Dear share owner
2013, our twenty-eighth year, was another record one, with revenue, profitability, headline margins and earnings per share all reaching new highs. For the third successive year, your Company was awarded a Cannes Lion for Creative Holding Company of the Year, in recognition of your Company’s collective creative excellence; and for the second consecutive year, WPP was ranked Most Effective Holding Company in the Effie Global Effectiveness Index. At the same time, we have responded to the changing competitive landscape by accelerating the implementation of our strategic goals. Sector targets for faster-growth markets and new media have been raised to 40-45% of revenues over the next five years. We welcome the challenges and opportunities a post-POG (Publicis Omnicom Group) world will bring, if and when it happens.
Your share price rose sharply in 2013 – an increase of over 55% to 1380.0p at year end. Since then, however, the share price has fallen to 1,218.0p at the time of writing, reflecting the weakness in global stock markets over recent weeks. Dividends increased by 20% to 34.21p, a record level. This represents a dividend pay-out ratio of 42% on headline diluted earnings per share, in line with the objective set after the 2013 Annual General Meeting of increasing the dividend pay-out ratio to approximately 45% over the following two years. We are targeting a pay-out ratio of 45% in 2014.

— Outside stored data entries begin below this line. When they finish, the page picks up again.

(* ===== verification/Memtable.v ===== *)
(** The in-memory write buffer: one ordered map per column family
    ([engine/src/memtable.rs]). *)

From stdpp Require Import base list numbers gmap.
From Stdlib Require Import Strings.Byte.
From S2P Require Import Prelude Keys Batch OrdMap.

(** A stored value; [MDelete] shadows lower levels, it is not mere absence. *)
Inductive MemValue := MPut (v : bytes) | MDelete.

#[export] Instance memvalue_eq_dec : EqDecision MemValue.
Proof. solve_decision. Defined.

Definition MV_PUT : byte := x00.
Definition MV_DELETE : byte := x01.

Definition into_present (v : MemValue) : option bytes :=
  match v with MPut v => Some v | MDelete => None end.

Definition MemValue_encode (v : MemValue) : bytes :=
  match v with
  | MPut v => MV_PUT :: v
  | MDelete => [MV_DELETE]
  end.

Definition MemValue_decode (b : bytes) : option MemValue :=
  match b with
  | x00 :: rest => Some (MPut rest)
  | x01 :: _ => Some MDelete
  | _ => None
  end.

Lemma MemValue_decode_encode v : MemValue_decode (MemValue_encode v) = Some v.
Proof. by destruct v. Qed.

Section memtable.
Context {M : Type} `{SkipMap MemValue M}.

(** [cfs: [SkipMap; 3]], indexed by [cf as usize]. *)
Record Memtable := mkMemtable {
  mt_default : M;
  mt_write : M;
  mt_lock : M;
  mt_size : nat;
  mt_max_seq : N;
}.

Definition Memtable_new : Memtable := mkMemtable sm_new sm_new sm_new 0 0.

Definition mt_cf (m : Memtable) (cf : Cf) : M :=
  match cf with CfDefault => mt_default m | CfWrite => mt_write m | CfLock => mt_lock m end.

(** In-place insertion into one of the maps. *)
Definition mt_insert (m : Memtable) (cf : Cf) (k : bytes) (v : MemValue) : Memtable :=
  let s := mt_size m in let q := mt_max_seq m in
  match cf with
  | CfDefault => mkMemtable (sm_insert k v (mt_default m)) (mt_write m) (mt_lock m) s q
  | CfWrite => mkMemtable (mt_default m) (sm_insert k v (mt_write m)) (mt_lock m) s q
  | CfLock => mkMemtable (mt_default m) (mt_write m) (sm_insert k v (mt_lock m)) s q
  end.

(** The loop body of [apply]: the memtable and the running byte count [added]. *)
Definition mt_apply_op (acc : Memtable * nat) (op : WriteOp) : Memtable * nat :=
  let '(m, added) := acc in
  match op with
  | WPut cf key value =>
    (mt_insert m cf key (MPut value), added + (length key + length value + 24))%nat
  | WDelete cf key => (mt_insert m cf key MDelete, added + (length key + 24))%nat
  end.

Definition mt_apply (m : Memtable) (seq : N) (batch : WriteBatch) : Memtable :=
  let '(m, added) := fold_left mt_apply_op (ops batch) (m, 0%nat) in
  mkMemtable (mt_default m) (mt_write m) (mt_lock m)
    (mt_size m + added) (N.max (mt_max_seq m) seq).

Definition mt_get_cf (m : Memtable) (cf : Cf) (key : bytes) : option MemValue :=
  sm_get key (mt_cf m cf).

Definition mt_seek_cf (m : Memtable) (cf : Cf) (from : bytes) : option (bytes * MemValue) :=
  sm_lower_bound from (mt_cf m cf).

Definition mt_iter_cf (m : Memtable) (cf : Cf) : list (bytes * MemValue) :=
  sm_iter (mt_cf m cf).

Definition mt_approx_size (m : Memtable) : nat := mt_size m.
Definition mt_is_empty (m : Memtable) : bool := (mt_size m =? 0)%nat.

(** * Behaviour *)

Context `{!SkipMapLaws MemValue M}.

(** What an operation stores under its key. *)
Definition op_value (op : WriteOp) : MemValue :=
  match op with WPut _ _ v => MPut v | WDelete _ _ => MDelete end.

(** The value the last operation of [l] on [(cf, k)] stores, if any. *)
Fixpoint ops_last (cf : Cf) (k : bytes) (l : list WriteOp) : option MemValue :=
  match l with
  | [] => None
  | op :: l' =>
    match ops_last cf k l' with
    | Some v => Some v
    | None => if decide (op_cf op = cf ∧ op_key op = k) then Some (op_value op) else None
    end
  end.

Lemma mt_get_insert m cf k v cf' k' :
  mt_get_cf (mt_insert m cf k v) cf' k'
  = if decide (cf = cf' ∧ k = k') then Some v else mt_get_cf m cf' k'.
Proof.
  unfold mt_get_cf. destruct cf, cf'; cbn;
    rewrite ?sm_get_insert; repeat case_decide; intuition congruence.
Qed.

Lemma mt_apply_op_fst acc op :
  (mt_apply_op acc op).1 = mt_insert acc.1 (op_cf op) (op_key op) (op_value op).
Proof. by destruct acc, op. Qed.

Lemma mt_get_apply_ops l acc cf k :
  mt_get_cf (fold_left mt_apply_op l acc).1 cf k
  = match ops_last cf k l with Some v => Some v | None => mt_get_cf acc.1 cf k end.
Proof.
  revert acc. induction l as [|op l IH]; intros acc; [done|]. cbn [fold_left ops_last].
  rewrite IH. destruct (ops_last cf k l); [done|].
  rewrite mt_apply_op_fst, mt_get_insert. by case_decide.
Qed.

(** Reading back after a batch: the batch's last write to the key, else the
    value from before. *)
Lemma mt_get_apply m seq b cf k :
  mt_get_cf (mt_apply m seq b) cf k
  = match ops_last cf k (ops b) with Some v => Some v | None => mt_get_cf m cf k end.
Proof.
  unfold mt_apply. pose proof (mt_get_apply_ops (ops b) (m, 0%nat) cf k) as E.
  destruct (fold_left mt_apply_op (ops b) (m, 0%nat)) as [m' a]. cbn [fst] in E.
  rewrite <- E. by destruct cf.
Qed.

Lemma mt_get_new cf k : mt_get_cf Memtable_new cf k = None.
Proof. unfold mt_get_cf. rewrite sm_get_iter. by destruct cf; cbn; rewrite sm_iter_new. Qed.

Lemma mt_iter_sorted m cf : ksorted (mt_iter_cf m cf).
Proof. apply sm_iter_sorted. Qed.

Lemma mt_get_iter m cf k : mt_get_cf m cf k = alookup k (mt_iter_cf m cf).
Proof. apply sm_get_iter. Qed.

Lemma mt_seek_iter m cf from : mt_seek_cf m cf from = lower_bound from (mt_iter_cf m cf).
Proof. apply sm_lower_bound_iter. Qed.

(** [approx_size] counts at least 24 bytes per operation, so a memtable is
    [is_empty] exactly when nothing was applied. *)
Lemma mt_apply_size m seq b :
  mt_size (mt_apply m seq b)
  = (mt_size m + sum_list ((λ op, match op with
       | WPut _ k v => length k + length v + 24
       | WDelete _ k => length k + 24 end) <$> ops b))%nat.
Proof.
  unfold mt_apply.
  assert (Hs : ∀ l acc, mt_size (fold_left mt_apply_op l acc).1 = mt_size acc.1 ∧
    (fold_left mt_apply_op l acc).2 = (acc.2 + sum_list ((λ op, match op with
       | WPut _ k v => length k + length v + 24
       | WDelete _ k => length k + 24 end) <$> l))%nat).
  { induction l as [|op l IH]; intros [m' a]; cbn; [split; [done|lia]|].
    destruct (IH (mt_apply_op (m', a) op)) as [E1 E2].
    destruct op as [[] k v|[] k]; cbn in *; rewrite E1, E2; split; (done || lia). }
  destruct (Hs (ops b) (m, 0%nat)) as [E1 E2].
  destruct (fold_left mt_apply_op (ops b) (m, 0%nat)) as [m' a]. cbn in *. lia.
Qed.

Lemma mt_apply_max_seq m seq b : mt_max_seq (mt_apply m seq b) = N.max (mt_max_seq m) seq.
Proof.
  unfold mt_apply.
  assert (Hs : ∀ l acc, mt_max_seq (fold_left mt_apply_op l acc).1 = mt_max_seq acc.1).
  { induction l as [|op l IH]; intros acc; cbn; [done|]. rewrite IH.
    destruct acc, op as [[] k v|[] k]; done. }
  specialize (Hs (ops b) (m, 0%nat)).
  destruct (fold_left mt_apply_op (ops b) (m, 0%nat)) as [m' a]. cbn in *. by rewrite Hs.
Qed.
End memtable.

Arguments Memtable M : clear implicits.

Reported billings increased by over 4% to £46.2 billion and were up well over 3% in constant currencies, driven by a strong leadership position in all net new business league tables. Revenues were up over 6% to £11.0 billion and up well over 5% in constant currencies. Gross margin, or net sales, increased by almost 6% and over 5% in constant currencies. Including 100% of associates, revenue is estimated to total £13.3 billion (almost $21 billion). Headline PBIT was up well over 8% to £1.662 billion against £1.531 billion in 2012 and up 9% in constant currencies. Headline PBIT margins increased by 0.3 margin points to a new high of 15.1% and, on a constant currency basis, were up 0.5 margin points, in line with target.
We are seeing the increasing impact of digital inventory trading, where billings effectively become revenues in comparison to traditional media buying. Revenues are, therefore, likely to grow at a faster rate than gross margin or net sales. On gross margin, the headline PBIT margin was 16.5%, up 0.4 margin points on 2012 and up 0.5 margin points in constant currency. We will increasingly focus on this measure and growth in gross margin, or net sales, as they represent a more meaningful basis for competitive comparisons.
Reported profit before interest and tax rose almost 13% to £1.478 billion from £1.311 billion. Headline EBITDA increased by 8% to £1.896 billion. Headline profit before tax was up well over 10% to £1.458 billion and reported profit before tax was up well over 18% to £1.296 billion. Diluted headline earnings per share were up over 10% to 80.8p (an all-time high) and diluted reported earnings per share rose by almost 11% to 69.6p.
Free cash flow strengthened to £1.220 billion in the year, over £1 billion for the third consecutive year. Net debt averaged £3.0 billion in 2013, a decrease of £0.2 billion at 2013 exchange rates, and net debt at 31 December 2013 was £2.2 billion, £0.6 billion less than 2012, reflecting improvements in working capital and the redemption of the £450 million Convertible Bond, reinforced by lower acquisition spending in 2013. Average net debt was around 1.6 times headline EBITDA in 2013 compared with 1.8 times in 2012, and well within the Group’s current target range of 1.5-2.0 times.
In November 2013, the Group issued $500 million of 30-year bonds at a coupon of 5.625%, together with €750 million of 10-year bonds at 3.0%. The bonds were well received by investors, with strong demand for both, and will reduce the Group’s funding costs, as well as increase the average maturity of the Group’s debt to almost eight years.
Headline interest cover in 2013 was 8.2 times. So far, in the first two months of 2014, average net debt was down approximately £0.6 billion at £2.3 billion against £2.9 billion for the same period in 2013, at 2014 exchange rates. Our long-term debt is currently rated Baa2 and BBB and our short-term debt P2 and A2, by Moody’s and Standard & Poor’s respectively.
With a current equity market capitalisation of approximately £16.4 billion, the total enterprise value of your Company is approximately £18.7 billion, a multiple of 9.9 times 2013 headline EBITDA.* This strategic report to share owners should be read in conjunction with and as part of the Directors' report and the section headed How we comply.